MANILA, Philippines — The country’s total savings last year dropped to P3.88 trillion as consumers tapped on their kept resources and moved toward revenge spending with the further reopening of the economy from the pandemic.
Latest data from the Philippine Statistics Authority (PSA) showed that gross savings in 2021 declined 12.4 percent to P3.88 trillion from P4.43 trillion during the height of COVID in 2020.
Non-financial corporations took the chunk of the savings at P3.54 trillion, followed by financial corporations at P1.46 trillion.
On the other hand, households and the general government recorded a dissaving of P620 billion and P490 billion, respectively.
ING Bank senior economist Nicholas Mapa explained that Filipinos appeared to have dipped into their savings to partake in some revenge spending as the economy reopened.
“They did things that they have not been able to do during lockdowns. As a result, we have had an extremely strong GDP (gross domestic product) performance – with malls packed, restaurants full, and traffic back to pre-COVID levels,” Mapa said in an exchange.
“We will have to see how much longer consumers can sustain this as savings are drawn down while prices soar,” he said.

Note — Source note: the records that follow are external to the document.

Lemma calculate_focal_point_in_bounds_witness :
  0 <= fst (calculate_focal_point (λ _, Int.min_int) (S754_infinity false) S754_nan
              300 200 120 80 150 100) <= 150 - 120
  ∧ 0 <= snd (calculate_focal_point (λ _, Int.min_int) (S754_infinity false) S754_nan
                300 200 120 80 150 100) <= 100 - 80.
Proof.
  refine (proj1 (calculate_focal_point_in_bounds (λ _, Int.min_int))
            (S754_infinity false) S754_nan 300 200 120 80 150 100 _ _ _ _ _ _ _ _);
    unfold Int.in_range, Int.min_int, Int.max_int; lia.
Defined.

(** ** Metadata introspector *)

Lemma concat_trailing (l : list string) (x : string) :
  String.concat "," (l ++ [x]) = with_commas l +:+ x.
Proof.
  induction l as [|y l IH]; [reflexivity|].
  change (String.concat "," ((y :: l) ++ [x]))
    with (match l ++ [x] with
          | [] => y
          | _ :: _ => y +:+ "," +:+ String.concat "," (l ++ [x])
          end).
  destruct (l ++ [x]) eqn:E; [destruct l; discriminate|].
  rewrite IH. cbn [with_commas foldr]. rewrite !string_app_assoc. reflexivity.
Qed.

Lemma with_commas_filter_cons {A : Type} (P : A → bool) (f : A → string) (k : A)
    (l : list A) :
  with_commas (f <$> List.filter P (k :: l))
    = (if P k then f k +:+ "," else EmptyString)
        +:+ with_commas (f <$> List.filter P l).
Proof.
  cbn [List.filter]. destruct (P k); [|reflexivity].
  cbn [fmap list_fmap with_commas foldr]. rewrite !string_app_assoc. reflexivity.
Qed.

Rizal Commercial Banking Corp. chief economist Michael Ricafort, for his part, concurred and emphasized that economic reopening allowed more people, businesses, and other institutions to spend more, including some revenge spending.
“Economic reopening increased the confidence of consumers and businesses to spend and invest more, thereby utilizing their savings to grab more business opportunities that offer higher returns and make their money work for them better with more income,” Ricafort said in a separate message.
Further, Ricafort noted that the decreased savings in the country last year can also be attributed to the pockets of lockdowns imposed by the government.
The government reimposed the enhanced community quarantine in April and another one in August due to the Delta variant.
These moves prompted individuals and businesses to tap their savings to tide them over during the lockdowns.
“This is especially true for the hard hit and vulnerable sectors that required financial assistance from the government in view of depleted savings or even debts incurred, especially by the poor,” Ricafort said.
Among the factors of production, PSA said gross operating surplus remained to record the highest contribution at 55.7 percent, followed by compensation of employees at 36.7 percent, and taxes less subsidies on production and imports at 7.6 percent.
Last year, the country’s gross national disposable income was valued at P21.51 trillion, up 4.2 percent.